Serena's eyes shifted toward the distant lighthouse, glowing faintly through the mist.

"For the same technology that took Kade."

My breath caught.

Mara whispered, haunted, "The relay."

Serena nodded.

"Eclipse didn't build it," she said.

"They stole it."

And suddenly… everything made sense.

Why Mara recognized the equipment.

Why she panicked when Kade was taken.

Why the relay responded to me.

Serena turned toward the shoreline again, voice grim.

---

The shoreline stretched out before us like a strip of shadow cut against the waves. The lighthouse stood at the far end, its pale beam sweeping across the water—slow, mechanical, indifferent to the chaos it had already caused.

Serena kept a brisk pace, glancing back only to make sure Mara and I were close. Mara walked beside me, her expression unreadable—guilt, anger, fear… all layered under that hardened calm she'd perfected after years on the run.

I still wasn't sure what to feel.

But I did know this: the secrets were done. Whatever awaited us inside that lighthouse wasn't just connected to Serena or Mara. It was tied to me. To Kade. To the entire nightmare unfolding beneath the city.

And we were walking straight into it.

We crossed the rocky incline leading up to the lighthouse's base. The air grew colder, heavy with the scent of salt and rust. The beam rotated overhead with a low hum, like a giant clock counting down something inevitable.

Serena signaled for us to stop behind an outcropping of jagged stone.

"Before we go in," she said, her voice low, "you need to understand what we're walking into."

Mara folded her arms. "We know the relay alters people. We saw what it did to Kade."

Serena shook her head. "No. What you saw was only the surface. The lighthouse was never designed as a simple interrogation site. It was built as a conduit."

"For information?" I asked.

"For people," Serena corrected. "For memory. Identity. Patterns of thought. The kind of data you can't store on a server or inside a chip."

She tapped her temple.

"You store it in minds."

My breath hitched. "You're saying the relay overwrites people by copying someone else into them?"

Serena exhaled. "Yes.
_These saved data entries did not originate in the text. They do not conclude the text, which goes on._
Lemma four_segments_lookup (P A R W : list InputEvent) (i : nat) (e : InputEvent) :
  (P ++ A ++ R ++ W) !! i = Some e →
  (i < length P ∧ e ∈ P)
  ∨ (length P ≤ i < length P + length A ∧ e ∈ A)
  ∨ (length P + length A ≤ i < length P + length A + length R ∧ e ∈ R)
  ∨ (length P + length A + length R ≤ i ∧ e ∈ W).
Proof.
  intros H.
  apply lookup_app_Some in H as [H|[HP H]].
  { left. split; [by eapply lookup_lt_Some|by eapply list_elem_of_lookup_2]. }
  apply lookup_app_Some in H as [H|[HA H]].
  { right; left. apply lookup_lt_Some in H as Hlt.
    split; [lia|by eapply list_elem_of_lookup_2]. }
  apply lookup_app_Some in H as [H|[HR H]].
  { right; right; left. apply lookup_lt_Some in H as Hlt.
    split; [lia|by eapply list_elem_of_lookup_2]. }
  right; right; right. split; [lia|by eapply list_elem_of_lookup_2].
Qed.

Lemma segments_ordered (P A R W : list InputEvent) :
  Forall (λ e, is_press_event e = true) P →
  Forall (λ e, is_advance_event e = true) A →
  Forall (λ e, is_release_event e = true) R →
  Forall (λ e, is_sleep_event e = true) W →
  ∀ i j ei ej,
    (P ++ A ++ R ++ W) !! i = Some ei → (P ++ A ++ R ++ W) !! j = Some ej →
    (is_press_event ei = true → is_advance_event ej = true → i < j)
    ∧ (is_advance_event ei = true → is_release_event ej = true → i < j)
    ∧ (is_press_event ei = true → is_release_event ej = true → i < j).
Proof.
  intros HP HA HR HW i j ei ej Hi Hj.
  rewrite Forall_forall in HP, HA, HR, HW.
  apply four_segments_lookup in Hi as [[Hi Hei]|[[Hi Hei]|[[Hi Hei]|[Hi Hei]]]];
    apply four_segments_lookup in Hj as [[Hj Hej]|[[Hj Hej]|[[Hj Hej]|[Hj Hej]]]];
    first [apply HP in Hei | apply HA in Hei | apply HR in Hei | apply HW in Hei];
    first [apply HP in Hej | apply HA in Hej | apply HR in Hej | apply HW in Hej];
    split_and!; intros Hci Hcj;
    try lia; destruct ei; try discriminate; destruct ej; discriminate.
Qed.
(** * SebType typing engine (scripts/typing.js): model and verified properties

    The development embeds the [TypingEngine] class of scripts/typing.js.

    Conventions of the embedding.
    - A JavaScript string is its sequence of UTF-16 code units ([jsstring]).
    - The integer-valued fields (counters, timestamps, limits) are [Z],
      exact as JavaScript numbers are below 2^53; [null] is [None].  The
      derived metrics ([getWPM], [getRawSpeed], [getAccuracy]) are computed
      in IEEE 754 binary64 through the Standard Library's [SpecFloat], as
      JavaScript computes them, so that [Math.round] sees the same quotient.
    - A method mutates [this]: it is a function from engine state to engine
      state.  [Date.now()] is an argument [now] of the call (one reading per
      call) and [Math.random()] an argument [rnd], the sequence of draws.
    - A callback ([onStart], [onTick], ...) is a flag saying whether the
      caller registered one; an invocation is an entry appended to the
      [emitted] trace, as is a write to localStorage.  Callbacks do not
      re-enter the engine.
    - Loops whose termination depends on the data take [fuel]; [None] means
      the fuel ran out. *)

From Stdlib Require Import ZArith Lia Bool List String Ascii SpecFloat.
From Stdlib Require DecimalPos.
From stdpp Require Import base list.
Import ListNotations.
Open Scope Z_scope.

(** ** JavaScript strings *)

Definition jsstring := list N.

Fixpoint lit (s : string) : jsstring :=
  match s with
  | EmptyString => []
  | String c r => N_of_ascii c :: lit r
  end.

Definition str_eqb (a b : jsstring) : bool := bool_decide (a = b).

(** [a.length] of a string or an array *)
Definition len {A : Type} (a : list A) : Z := Z.of_nat (length a).

(** WhiteSpace and LineTerminator code units, the set [String.prototype.trim]
    strips. *)
Definition is_js_space (c : N) : bool :=
  (  (c =? 9) || (c =? 10) || (c =? 11) || (c =? 12) || (c =? 13) || (c =? 32)
  || (c =? 160) || (c =? 5760) || ((8192 <=? c) && (c <=? 8202))
  || (c =? 8232) || (c =? 8233) || (c =? 8239) || (c =? 8287)
  || (c =? 12288) || (c =? 65279))%N.

Fixpoint trim_start (s : jsstring) : jsstring :=
  match s with
  | c :: r => if is_js_space c then trim_start r else s
  | [] => []
  end.

Definition trim_end (s : jsstring) : jsstring := rev (trim_start (rev s)).

(** [value.trim()] *)
Definition trim (s : jsstring) : jsstring := trim_end (trim_start s).

Definition SPACE : N := 32.

(** [value.endsWith(' ')] *)
Definition ends_with_space (s : jsstring) : bool :=
  match last s with
  | Some c => (c =? SPACE)%N
  | None => false
  end.

(** [s.slice(0, -1)] *)
Definition drop_last (s : jsstring) : jsstring := take (length s - 1) s.

(** [q.split(' ')] *)
Fixpoint split_on (sep : N) (cur : jsstring) (s : jsstring) : list jsstring :=
  match s with
  | [] => [rev cur]
  | c :: r => if (c =? sep)%N then rev cur :: split_on sep [] r
              else split_on sep (c :: cur) r
  end.

Definition split_space (s : jsstring) : list jsstring := split_on SPACE [] s.

(** [String(n)] for a non-negative integer [n] *)
Fixpoint uint_units (d : Decimal.uint) : jsstring :=
  match d with
  | Decimal.Nil => []
  | Decimal.D0 r => 48%N :: uint_units r
  | Decimal.D1 r => 49%N :: uint_units r
  | Decimal.D2 r => 50%N :: uint_units r
  | Decimal.D3 r => 51%N :: uint_units r
  | Decimal.D4 r => 52%N :: uint_units r
  | Decimal.D5 r => 53%N :: uint_units r
  | Decimal.D6 r => 54%N :: uint_units r
  | Decimal.D7 r => 55%N :: uint_units r
  | Decimal.D8 r => 56%N :: uint_units r
  | Decimal.D9 r => 57%N :: uint_units r
  end.

Definition String_of_N (n : N) : jsstring := uint_units (N.to_uint n).

(** ** JavaScript numbers: IEEE 754 binary64 *)

Definition float64 := spec_float.

Definition prec64 : Z := 53.
Definition emax64 : Z := 1024.

Definition of_Z (z : Z) : float64 := binary_normalize prec64 emax64 z 0 false.
Definition fdiv (x y : float64) : float64 := SFdiv prec64 emax64 x y.
Definition fmul (x y : float64) : float64 := SFmul prec64 emax64 x y.
Definition fzero : float64 := S754_zero false.

(** [a > b] on numbers *)
Definition fgtb (a b : float64) : bool := SFltb b a.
But it's worse than that. It blends multiple cognitive maps into a single host—merging skills, memories, instincts. The perfect operative. Loyal. Predictable. Erased of anything inconvenient."

Mara's voice trembled. "That's… that's Eclipse tech. That was their dream."

"No," Serena said firmly. "That was the government's dream. Eclipse just stole the discarded designs."

The truth hung between us like a blade.

"So Kade…" I said quietly.

Serena nodded. "He's trapped inside the system with every other mind the relay ever took."

My jaw tightened. "And you think we can pull him out?"

"I think," Serena said, "if anyone can survive interfacing with that thing, it's you."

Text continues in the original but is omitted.